Yesterday Deb and I went to see the film, Selma, and all I can say is that it is well deserving of whatever accolades and awards it may receive. Earlier in the day I heard a stirring account of something else which left me in tears and speechless. I thought it was a mistake to have listened to that, since I knew we were going to see Selma, that emotionally it would be too much to take in in one day. And sure enough, though the film starts with a horrific, terribly tragic scene, I sat more or less numb for the first half or more of the movie. If I hadn’t listened to the other thing (which deserves its own space) I would have been in tears surely much of this movie. At the end I felt the same as I did earlier in the day at the end of the other presentation. Deb and I sat glued in our seats when the closing credits rolled with the final music, all good, and particularly enthralled with the final singing reminiscent of the ones who lived and suffered through those days, the days of the Civil Rights movement.
The acting was superb, and from what I can tell every part of the film itself. What ends up standing out is not only the greatness in the gift of Martin Luther King, Jr., but also his weakness and at a key point, his dependence on God which was strikingly vindicated. And what also stands out are the courageous men and women who put their lives on the line so that there might be liberty and justice for all.

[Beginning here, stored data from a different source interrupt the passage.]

(* ===== verification/FsWrite.v ===== *)
(** * [readi], [writei], [iupdate], [ilock] and [iunlock]: the bytes of a file

    [readi] delivers the bytes of the file below its size and changes nothing.
    [writei] makes the bytes it was given the bytes of the file, extends the
    size, and leaves every block the file does not own alone: [written] is what
    a write of a prefix of the bytes has done to the file; [writei] extends it
    block by block, and ends by writing the inode. *)

From S2P Require Import Prelude Mem Kstring Layout Sleeplock BufIface TxIface Fs FsBlock FsFile FsBmap.

(** [N] bytes [g 0 .. g (N-1)] were delivered at [dst]: of the user's memory, or
    of the kernel's buffer. *)
Definition put_bytes (m : mem) (dst N : Z) (g : Z → Z) (m' : mem) : Prop :=
  ∀ b, ldb m' b = if decide (dst ≤ b < dst + N) then g (b - dst) else ldb m b.
Definition delivered (user : bool) (u : umem) (km : mem) (dst N : Z) (g : Z → Z) (u' : umem) (km' : mem) : Prop :=
  if user then km' = km ∧ u_r u' = u_r u ∧ u_w u' = u_w u ∧ put_bytes (u_mem u) dst N g (u_mem u')
  else u' = u ∧ put_bytes km dst N g km'.

Lemma put_bytes_none m dst g : put_bytes m dst 0 g m.
Proof. intros b. by rewrite decide_False by lia. Qed.

Lemma put_bytes_more m dst N g m1 data off k :
  put_bytes m dst N g m1 → 0 ≤ N → 0 ≤ k → (∀ i, 0 ≤ i < k → ldb data (off + i) = g (N + i)) →
  put_bytes m dst (N + k) g (mcopy m1 (dst + N) data off k).
Proof.
  intros H HN Hk Hg b. rewrite ldb_mcopy by done. repeat case_decide; try lia.
  - rewrite Hg by lia. f_equal. lia.
  - rewrite H, decide_True by lia. done.
  - rewrite H, decide_False by lia. done.
Qed.

Lemma delivered_none user u km dst g : delivered user u km dst 0 g u km.
Proof. destruct user; [split_and!; try done|split; [done|]]; apply put_bytes_none. Qed.

(** One call of [either_copyout] that the process can take. *)
Lemma delivered_more user u km dst N g u1 km1 data off k :
  delivered user u km dst N g u1 km1 → 0 ≤ N → 0 ≤ k →
  (user = true → ∀ i, 0 ≤ i < k → u_w u (dst + N + i) = true) →
  (∀ i, 0 ≤ i < k → ldb data (off + i) = g (N + i)) →
  ∃ u' km', either_copyout user u1 km1 (dst + N) data off k = (0, u', km') ∧ delivered user u km dst (N + k) g u' km'.
Proof.
  intros Hd HN Hk Hw Hg. destruct user; cbn [delivered] in Hd; unfold either_copyout.
  - destruct Hd as (-> & Hr & Hww & Hp). unfold ucopyout. rewrite prefix_all; [|by rewrite Hww; apply Hw|done].
    rewrite Z.eqb_refl. eexists _, _. split; [reflexivity|]. split_and!; [done..|]. cbn [u_mem]. by apply put_bytes_more.
  - destruct Hd as [-> Hp]. eexists _, _. split; [reflexivity|]. split; [done|]. by apply put_bytes_more.
Qed.

(** Byte [i + k] of the file, in the block of byte [i]. *)
Lemma fbyte_in cur x i k : 0 ≤ i → 0 ≤ k → i mod 1024 + k < 1024 →
  fbyte cur x (i + k) = ldb (cur (faddr cur x (i / 1024))) (i mod 1024 + k).
Proof.
  intros Hi Hk Hlt. unfold fbyte. pose proof (Z.div_mod i 1024). pose proof (Z.mod_pos_bound i 1024).
  assert ((i + k) / 1024 = i / 1024) as -> by (symmetry; apply (Z.div_unique_pos _ _ _ (i mod 1024 + k)); lia).
  f_equal. symmetry. apply (Z.mod_unique_pos _ _ (i / 1024)); lia.
Qed.

Section Io.
Context {T : Type} {TO : TxOps T} {TS : TxSpec T} (sb : superblock) (Hsb : sb_ok sb).
Context (Hhome : ∀ x, sb_inodestart sb ≤ x < sb_size sb → tx_home x).
Implicit Types (v : tview) (s : fs T) (x : dinode).

(** An inode in use by a transaction that holds no buffer. *)
Record file_at v s (ip : Z) (i : inode) x : Prop := {
  fa_sb : fs_sb s = sb;
  fa_ino : it_inode s !! ip = Some i;
  fa_dev : i_dev i = ROOTDEV;
  fa_d : i_d i = x;
  fa_tx : tx_ok v (fs_t s);
  fa_held : tv_held v = ∅;
  fa_raw : tv_raw v = ∅;
  fa_bm : bm_ok sb (tv_cur v);
  fa_file : file_ok sb (tv_cur v) x
}.

(** How many bytes a read of [n] at [off] gets. *)
Definition nread x (off n : Z) : Z := if di_size x <? off then 0 else Z.min n (di_size x - off).

Lemma readi_spec v s ip i x user dst off n km Q :
  file_at v s ip i x → room ∅ 1 v → 0 ≤ off → 0 ≤ n → off + n < 4294967296 → 0 ≤ dst → dst + n < 18446744073709551616 →
  (user = true → ∀ k, 0 ≤ k < nread x off n → u_w (fs_u s) (dst + k) = true) →
  (∀ u' km' t', delivered user (fs_u s) km dst (nread x off n) (λ k, fbyte (tv_cur v) x (off + k)) u' km' → tx_ok v t' →
     Q (nread x off n, km') (set_fs_u u' (set_fs_t t' s))) →
  wp (readi ip user dst off n km) Q s.
Proof.
  intros [Hs Hi Hdev Hd Hok Hh Hraw Hbm Hf] Hrm Ho Hn Hon Hdst Hdn Hw HQ.
  assert (geti ip s = i) as Hg by (unfold geti; by rewrite Hi). assert (getd ip s = x) as Hgd by (unfold getd; by rewrite Hg).
  unfold readi. wp_step. wp_step. rewrite Hgd. wp_step. wp_step. rewrite Hg, Hdev. pose proof (fo_size _ _ _ Hf) as Hsz.
  rewrite (u32_small (off + n)) by lia. rewrite (proj2 (Z.ltb_ge (off + n) off)), orb_false_r by lia.
  unfold nread in *. destruct (Z.ltb_spec (di_size x) off) as [Hlt|Hge].
  { wp_step. specialize (HQ (fs_u s) km (fs_t s) (delivered_none _ _ _ _ _) Hok). by destruct s. }
  assert ((if di_size x <? off + n then u32 (di_size x - off) else n) = Z.min n (di_size x - off)) as ->.
  { destruct (Z.ltb_spec (di_size x) (off + n)); [rewrite u32_small by lia|]; lia. }
  remember (Z.min n (di_size x - off)) as N eqn:HN.
  apply (wp_loop (λ (y : Z * Z * Z * mem) s', ∃ tot u km' t', y = (tot, off + tot, dst + tot, km') ∧ 0 ≤ tot ≤ N ∧
    s' = set_fs_u u (set_fs_t t' s) ∧ tx_ok v t' ∧ delivered user (fs_u s) km dst tot (λ k, fbyte (tv_cur v) x (off + k)) u km')
    (λ y _, let '(tot, o, _, _) := y in chunks 1024 o (N - tot))).
  - exists 0, (fs_u s), km, (fs_t s). rewrite !Z.add_0_r. split_and!; try done; [lia|by destruct s|apply delivered_none].
  - rewrite Z.sub_0_r. change BSIZE with 1024. pose proof (chunks_bound 1024 off N). lia.
  - intros [[[tot o] d'] km1] s' (tot' & u1 & km1' & t1 & [= -> -> -> ->] & Htot & -> & Hok1 & Hdel).
    destruct (Z.ltb_spec tot' N) as [Hlt|Hdone]; cbn [negb].
    2:{ wp_step. assert (tot' = N) as -> by lia. rewrite i32_small by lia. by apply HQ. }
    change BSIZE with 1024. wp_step. set (s1 := set_fs_u u1 (set_fs_t t1 s)).
    pose proof (Z.div_mod (off + tot') 1024) as Hdm. pose proof (Z.mod_pos_bound (off + tot') 1024) as Hmb.
    remember ((off + tot') / 1024) as bn eqn:Hbn. assert (0 ≤ bn) by (subst bn; apply Z.div_pos; lia).
    pose proof (fo_alloc _ _ _ Hf bn ltac:(lia) ltac:(lia)) as Hnz.
    eapply (bmap_old sb Hsb Hhome v s1 ip i x bn); try done; [lia|]. intros t2 Hok2. rewrite (proj2 (Z.eqb_neq _ _) Hnz). wp_step.
    destruct (fo_range _ _ _ Hf _ (owned_addr (tv_cur v) x bn ltac:(lia) Hnz)) as [Hra Hua].
    eapply (wp_bread ∅ v); [exact Hok2|by apply (data_home sb)|by apply not_held|exact Hrm|].
    intros bp t3 Hbp Hok3 Hdt. wp_step. wp_step. wp_step. unfold bdata. cbn [fs_t fs_u set_fs_t set_fs_u s1]. rewrite Hdt. wp_step.
    remember (Z.min (N - tot') (1024 - (off + tot') mod 1024)) as m eqn:Hm.
    change (fs_u (set_fs_t t3 (set_fs_t t2 s1))) with u1.
    destruct (delivered_more user (fs_u s) km dst tot' (λ k, fbyte (tv_cur v) x (off + k)) u1 km1' (tv_cur v (faddr (tv_cur v) x bn))
      ((off + tot') mod 1024) m Hdel) as (u2 & km2 & -> & Hdel2); [lia..| | |].
    { intros Hu k Hk. rewrite <-Z.add_assoc. apply Hw; [done|lia]. }
    { intros k Hk. rewrite Z.add_assoc, fbyte_in, <-Hbn by lia. done. }
    wp_step. wp_step. wp_step. eapply (wp_brelse v); [done|exact Hok3|by rewrite Hraw|]. intros t4 Hok4.
    cbn [Z.eqb]. wp_step. rewrite !u32_small, u64_small by lia. split.
    + exists (tot' + m), u2, km2, t4. split_and!; try done; try lia. by rewrite !Z.add_assoc.
    + replace (N - (tot' + m)) with (N - tot' - m) by lia. apply chunks_step; [lia|lia|lia|]. intros Hml.
      assert (m = 1024 - (off + tot') mod 1024) as -> by lia. replace (off + tot' + (1024 - (off + tot') mod 1024)) with (0 + (bn + 1) * 1024) by lia.
      by rewrite Z.mod_add by lia.
Qed.
End Io.

(** Byte [j] of the file, with zeros where it has no block. *)
Definition fdata (cur : Z → mem) (x : dinode) (j : Z) : Z :=
  if faddr cur x (j / 1024) =? 0 then 0 else fbyte cur x j.

Section Write.
Context (sb : superblock) (Hsb : sb_ok sb).
Implicit Types (v : tview) (x : dinode).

It is one of those rare, unforgettable movies. We need to not only remember the legacy of Dr. Martin Luther King, Jr., two days from now being a national holiday in his honor, but we need to pray and work on what that means for us as church, the body of Christ in the world. How we can take our stand against the sin of racism which remains entrenched, even if much more subtly so (with I’m afraid some notable exceptions not so subtle) in society. We must be counter-cultural across the grain of society in a good number of areas, this being one of foremost importance. In keeping with and living out the heart of the gospel.